Contenidos

Los que no tienen nada que decir se llaman ahora creadores de contenido. ¿De qué contenido se trata? Es una de esas preguntas retóricas que suelen rozar la incertidumbre, y se formulan, sin duda, porque nos llevan a temas que jamás interesarán a cualquiera que haya leído dos buenos libros a lo largo de su vida.  ¿Quién ha tachado de creadores de contenido a esa multitud de guapos y guapas que se exhiben? Quizá la gente que no tiene otra cosa que ver. ¿Pero por qué de contenido? Quizá porque contenido es ya cualquier cosa. Ahora el contenido, incluso el contenido intelectual, viene en enormes cargueros llenos de contenedores que nadie sabe qué contienen. El pensamiento, ante esta nueva clasificación, sólo puede tomar una de las dos vías siguientes: o cambia de propósito y se convierte en pensamiento único, o desaparece. La educación, ya en manos de profesores que han nacido con estos nuevos valores, está al borde del precipicio. Y la cultura, que antes era Shakespeare, Kafka o Ibsen, ahora es el último libro de una chica que publica porque todo el mundo la sigue, sin importar lo que diga. Les aseguro que no dice mucho, aunque ella esto lo ignore. Supongo que por eso crea contenido, de lo contrario sólo crearía infelicidad. Ahora Shakespeare se ha convertido en El rey león, y hay que verlo pagando, y sin saber que está basado en Hamlet (dicen). Kafka fue un tipo que mostraba verdades sobre gente con demasiada culpa, pero para ver la importancia que tiene hay que leerlo. Impensable. En cuanto a Ibsen, ponía en escena demasiados problemas. Es mejor Masterchef.

            Los creadores de contenido son, en realidad, destructores de contenido, aunque nadie lo sabe. Sin embargo, el problema no estriba en la palabra “contenido”, sino en “creadores”. Pronto todo eso lo hará la inteligencia artificial, que ni es inteligencia, ni es artificial, más bien artificiosa, es decir, algo falsificado y anónimo. Así no nos costará nada firmar lo que dice como si fuera nuestro. Seremos como esas influencers que enseñan sus casas en las que no hay libros, sólo cámaras y mucho maquillaje, porque ahora es el maquillaje el que aporta contenido, y la moda la que desarrolla algo filosófico. Asistimos, por tanto, a una nueva era de la publicidad. De eso se trataba. El problema, como siempre, no son los contenidos, sino los seguidores, el público, cuya vida necesita una farmacopea ininterrumpida de olvido e hiperactividad. En cualquier caso, qué podría hacerse si tuviéramos conciencia de algo. Quizá nada. Es más seguro adentrarnos en el vacío absoluto, refugiarnos cómodamente en su pago a plazos.
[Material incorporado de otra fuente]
(** The three walks end on any bytes at all, with a result or with an exception, and the fuel of
    their loops, one more than the length of the body, is enough. *)
Theorem translation_terminates m source :
  0 ≤ r_length source →
  (∀ min_length, calculate_fragment_length m source min_length ≠ UB) ∧
  (∀ destination, (move_function m destination source).2 ≠ UB) ∧
  (∀ rb displaced displaced_to,
     (offset_displaced_references m rb source displaced displaced_to).2 ≠ UB).
Proof using Hfuel H15 H32.
  intros Hs. pose proof (new_iter_ok source Hs) as Hok.
  assert (left (new_iter source) < Z.of_nat (S (Z.to_nat (r_length source)))) as Hk
    by (unfold left; simpl; lia).
  split_and!.
  - intros n. by apply fragment_loop_defined.
  - intros d. by apply move_loop_defined.
  - intros rb displaced to. unfold offset_displaced_references.
    pose proof (offset_loop_defined _ displaced (to - r_start displaced) m rb _ Hok Hk) as H.
    destruct (offset_loop _ _ _ _ _ _) as [[m1 rb1] r]. simpl in H. by destruct r.
Qed.
End termination.
End translation.

(** ** A function with a loop and a call

    [push ebp; mov ebp, esp; call 0x2000; jmp short -7 (to the call); ret] at 0x1000, and a caller. *)

Definition demo_function : mem :=
  demo_code [0x55; 0x8B; 0xEC; 0xE8; 0xF8; 0x0F; 0; 0; 0xEB; 0xF9; 0xC3].
Definition demo_body : range := mk_range 0x1000 11.
Definition demo_moved : mem := (move_function 15 false demo_function 0x1800 demo_body).1.

Example demo_moved_bytes :
  peek demo_moved 0x1800 11 = [0x55; 0x8B; 0xEC; 0xE8; 0xF8; 0x07; 0; 0; 0xEB; 0xF9; 0xC3].
Proof. vm_compute. reflexivity. Qed.

(** A copy that is further than 2 GiB away calls something else, and nobody is told. *)
Lemma far_copy_misleads :
  target_of demo_function 4 0x1004 = 0x2000 ∧ (move_function 15 true demo_function 0x200001000 demo_body).2 = Ret tt ∧
  target_of (move_function 15 true demo_function 0x200001000 demo_body).1 4 0x200001004 = 0x200002000.
Proof. by vm_compute. Qed.
Lemma apply_one_ok base rva i w i' w' r :
  image_ok i → apply_one base rva i w = ((i', w'), r) →
  touches rva i i' ∧ (active_at rva i → active_at rva i') ∧
  (∀ b, r = Ret b → active_at rva i').
Proof.
  intros Hi. unfold apply_one.
  destruct (match patched i !! rva with Some p => _ | None => _ end) as [[p w1]|e|] eqn:Hp.
  2-3: intros [= <- <- <-]; split_and!; [by split_and!|done|done].
  assert (patch_active p = from_option patch_active false (patched i !! rva)) as Ha.
  { destruct (patched i !! rva) as [q|]; [by simplify_eq|]. simpl. by eapply create_inactive. }
  destruct (patch_activate w1 p) as [[b [q w2]]|e|] eqn:Hact; intros [= <- <- <-].
  - destruct (activate_active _ _ _ _ _ Hact) as [Hq ->]. cbn [lock patched patches_applied].
    rewrite insert_insert_eq. split_and!.
    + eapply touches_insert; [done|done|done|]. rewrite Hq, <- Ha.
      destruct (patch_active p); cbn [negb Z.b2z Z.sub Z.add Z.opp Z.pos_sub]; [|done]. by rewrite image_ok_wrapped.
    + intros _. exists q. simpl. by rewrite lookup_insert_eq.
    + intros b _. exists q. simpl. by rewrite lookup_insert_eq.
  - split_and!; [|by apply unchanged_active|done].
    eapply touches_insert; [done|done|done|]. rewrite <- Ha.
    rewrite Z.sub_diag. by rewrite image_ok_wrapped.
  - split_and!; [|by apply unchanged_active|done].
    eapply touches_insert; [done|done|done|]. rewrite <- Ha.
    rewrite Z.sub_diag. by rewrite image_ok_wrapped.
Qed.

Lemma touches_active rva k i i' :
  touches rva i i' → (active_at rva i → active_at rva i') → active_at k i → active_at k i'.
Proof.
  intros (_ & _ & Hk) Hr Ha. destruct (decide (k = rva)) as [->|Hne]; [auto|].
  unfold active_at. by rewrite Hk.
Qed.

Lemma apply_loop_ok base targets : ∀ i w rs i' w' rs' r,
  image_ok i → apply_loop base i w targets rs = ((i', w'), rs', r) →
  image_ok i' ∧ lock i' = lock i ∧
  (∀ k, active_at k i → active_at k i') ∧
  (∀ k, k ∉ targets → patched i' !! k = patched i !! k) ∧
  ∃ l, rs' = rs ++ l ∧ l.*1 `prefix_of` targets ∧ (r = Ret tt → l.*1 = targets) ∧
    Forall (λ x, pa_result x.2 = pr_error ∨ active_at x.1 i') l.
Proof.
  induction targets as [|rva targets IH]; intros i w rs i' w' rs' r Hi; cbn [apply_loop].
  { intros [= <- <- <- <-]. split_and!; [done..|]. exists []. rewrite app_nil_r. by split_and!. }
  destruct (apply_one base rva i w) as [[i1 w1] r1] eqn:H1.
  destruct (apply_one_ok _ _ _ _ _ _ _ Hi H1) as (Ht & Ha & Hact).
  pose proof Ht as (Hi1 & Hl1 & Hk1).
  assert (∀ x rs, pa_result x = pr_error ∨ active_at rva i1 →
    apply_loop base i1 w1 targets (rs ++ [(rva, x)]) = ((i', w'), rs', r) →
    image_ok i' ∧ lock i' = lock i ∧ (∀ k, active_at k i → active_at k i') ∧
    (∀ k, k ∉ rva :: targets → patched i' !! k = patched i !! k) ∧
    ∃ l, rs' = rs ++ l ∧ l.*1 `prefix_of` rva :: targets ∧ (r = Ret tt → l.*1 = rva :: targets) ∧
    Forall (λ x, pa_result x.2 = pr_error ∨ active_at x.1 i') l) as Hgo.
  { intros x rs0 Hx (Hi' & Hl' & Hmono & Hk' & l & -> & Hpre & Hfull & Hall)%IH; [|done].
    split_and!; [done|congruence| | |].
    - intros k Hk. apply Hmono. by eapply touches_active.
    - intros k [Hne Hk]%not_elem_of_cons. by rewrite Hk', Hk1.
    - exists ((rva, x) :: l). rewrite <- app_assoc. split_and!; [done| | |].
      + by apply prefix_cons.
      + intros Hr. rewrite fmap_cons. by rewrite Hfull.
      + constructor; [|done]. destruct Hx; [by left|right; by apply Hmono]. }
  destruct r1 as [r1|e|].
  - apply Hgo. right. by eapply Hact.
  - destruct (is_patch_exception e); [apply Hgo; by left|]. intros [= <- <- <- <-].
    split_and!; [done|done| | |].
    + intros k. by apply (touches_active rva).
    + intros k [? _]%not_elem_of_cons. by apply Hk1.
    + exists []. rewrite app_nil_r. split_and!; [done|apply prefix_nil|done|done].
  - intros [= <- <- <- <-]. split_and!; [done|done| | |].
    + intros k. by apply (touches_active rva).
    + intros k [? _]%not_elem_of_cons. by apply Hk1.
    + exists []. rewrite app_nil_r. split_and!; [done|apply prefix_nil|done|done].
Qed.
(** Looking for any partitions of a histogram finds a location for each of them, in their order, and
    never divides by the count of an empty bin: the location is at the first or the last bin that
    is not empty, or between the bin where the counts reach the partition and the last one before it
    that is not empty, as far from it as the partition is into the count of the bin. *)
Theorem partitions_located midvalues h :
  histogram_ok h → Forall (λ n, 0 ≤ n) (bins h) →
  ∃ ps, find_partitions midvalues h = Ret ps ∧ Permutation ps.*1 midvalues ∧ StronglySorted Z.le ps.*1 ∧
    Forall (λ p, located (bins h) (scale_ h) p.1 p.2) ps.
Proof.
  intros Hh Hbs. unfold find_partitions.
  destruct (sort_sorts (λ a b, Ret (a <? b)) midvalues) as (ms & -> & Hp & Hs).
  { split; [eauto|..]; intros; simplify_eq; f_equal; lia. }
  apply sorted_le in Hs. simpl. pose proof (first_bin_ok (bins h) 0) as Hf.
  destruct (first_bin 0 (bins h)) as [j sum]. destruct Hf as (_ & Hz & Hor & Hlt). rewrite Nat.sub_0_r in *.
  assert (total (take j (bins h)) = 0) as Hzero.
  { apply total_zero, Forall_lookup. intros k n Hk. apply lookup_take_Some in Hk as [Hk Hkj].
    specialize (Hz k Hkj). congruence. }
  destruct (place_up_to_ok sum (λ _, Ret (value_at (scale_ h) j)) ms Hs) as (placed & rest & -> & Hsplit & Hpl & Hre); [eauto|].
  simpl. assert (∃ ps, place_bins (scale_ h) (1 + j) j sum (drop (1 + j) (bins h)) rest = Ret ps ∧ ps.*1 = rest ∧
    Forall (λ p, located (bins h) (scale_ h) p.1 p.2) ps) as (ps & Hr & Hps & Hloc).
  { destruct Hor as [[Hlen ->]|[Hlen Hj]].
    - rewrite drop_ge by lia. cbn [place_bins]. eexists. split; [done|].
      split; [rewrite <- list_fmap_compose; apply list_fmap_id|]. apply Forall_fmap, Forall_true. intros m.
      apply at_first; [done|]. right. lia.
    - pose proof (total_take_S _ _ _ Hj) as Ht. rewrite Hzero, Z.add_0_l in Ht. rewrite <- Ht.
      apply (place_bins_ok _ _ Hbs (length (bins h) - (1 + j))); [done|lia|lia| |by rewrite Ht|lia].
      rewrite Hsplit in Hs. by apply sorted_rest in Hs. }
  simpl in Hr. rewrite Hr. simpl. eexists. split; [done|].
  assert ((placed ++ ps).*1 = ms) as Hms by (by rewrite fmap_app, Hps, Hsplit).
  rewrite Hms. split; [done|]. split; [done|]. apply Forall_app. split; [|done].
  eapply Forall_impl; [exact Hpl|]. intros [m x] [Hm [= <-]]. simpl in *. apply at_first; [done|].
  destruct Hor as [[Hlen _]|[_ Hj]]; [by right|left]. rewrite (total_take_S _ _ _ Hj). lia.
Qed.
End histogram.

(** * Ten bins *)

(** Integers instead of floating point numbers. *)
Definition demo_index (s : bounds Z) (v : Z) : Z :=
  let n := Z.of_nat (samples_ s) - 1 in let w := far_value s - near_value s in
  Z.quot (2 * n * (v - near_value s) + w) (2 * w).
Definition demo_center (s : bounds Z) (i : nat) : Z :=
  near_value s + Z.quot ((far_value s - near_value s) * Z.of_nat i) (Z.of_nat (samples_ s) - 1).
Definition demo_interp (previous next part whole : Z) : Z := previous + Z.quot ((next - previous) * part) whole.

#[local] Instance demo_sort : std_sort := {| sort := @insert_all; sort_sorts := @insert_all_sorts |}.
#[local] Instance demo_scale : scale Z (bounds Z) := linear_is_scale demo_index demo_center.

Definition demo_bounds : bounds Z := mk_bounds 0 90 10.
Definition demo_empty : histogram (S := bounds Z) := mk_histogram [] demo_bounds.
Definition demo_count (xs : list (Z * Z)) : histogram (S := bounds Z) :=
  match count xs (set_scale demo_bounds demo_empty) with Ret h => h | _ => demo_empty end.

(** The last value is far out, but not too far. *)
Definition demo_histogram : histogram (S := bounds Z) := demo_count [(4, 1); (3, 1); (85, 2); (47, 6); (-30, 1); (1000, 1)].

Lemma demo_histogram_bins : bins demo_histogram = [3; 0; 0; 0; 0; 6; 0; 0; 0; 3].
Proof. vm_compute. reflexivity. Qed.

Lemma merge_counts_together_witness :
  count ([(4, 1); (3, 1)] ++ [(85, 2)]) (set_scale demo_bounds demo_empty) =
    Ret (merge (demo_count [(4, 1); (3, 1)]) (demo_count [(85, 2)])).
Proof. apply (merge_counts_together demo_bounds); vm_compute; reflexivity. Defined.

Lemma partitions_located_witness :
  ∃ ps, find_partitions demo_interp [11; 6; 2; 20] demo_histogram = Ret ps ∧ Permutation ps.*1 [11; 6; 2; 20] ∧
    StronglySorted Z.le ps.*1 ∧
    Forall (λ p, located demo_interp (bins demo_histogram) (scale_ demo_histogram) p.1 p.2) ps.
Proof.
  apply (partitions_located demo_interp); [vm_compute; reflexivity|].
  rewrite demo_histogram_bins. repeat constructor; discriminate.
Defined.

Lemma demo_partitions :
  find_partitions demo_interp [11; 6; 2; 20] demo_histogram = Ret [(2, 0); (6, 25); (11, 76); (20, 90)].
Proof. vm_compute. reflexivity. Qed.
            El arte, por fin, es publicitario. ¿Algún problema? Ridley Scott lo consiguió. El arte sólo vende, igual que anteriormente mostraba el sentido. Sólo  Ridley Scott consigue ambas cosas, y constituye una excepción. La gente que lee libros, que va a los museos no con el objeto de hacer fotos, y al cine no con el objeto de ver versiones, tendrá que escaparse de estos tiempos flamantes por una gatera, por una puerta bien cerrada al final de un túnel, como decía Flaubert refiriéndose al futuro. El mundo de ayer morirá como murió para Stefan Zweig: deglutido por un nazismo de parque temático, por una estupidez totalitaria. Y los que lo vivieron morirán de aburrimiento o, más probablemente, a causa de un escandaloso e incruento silencio.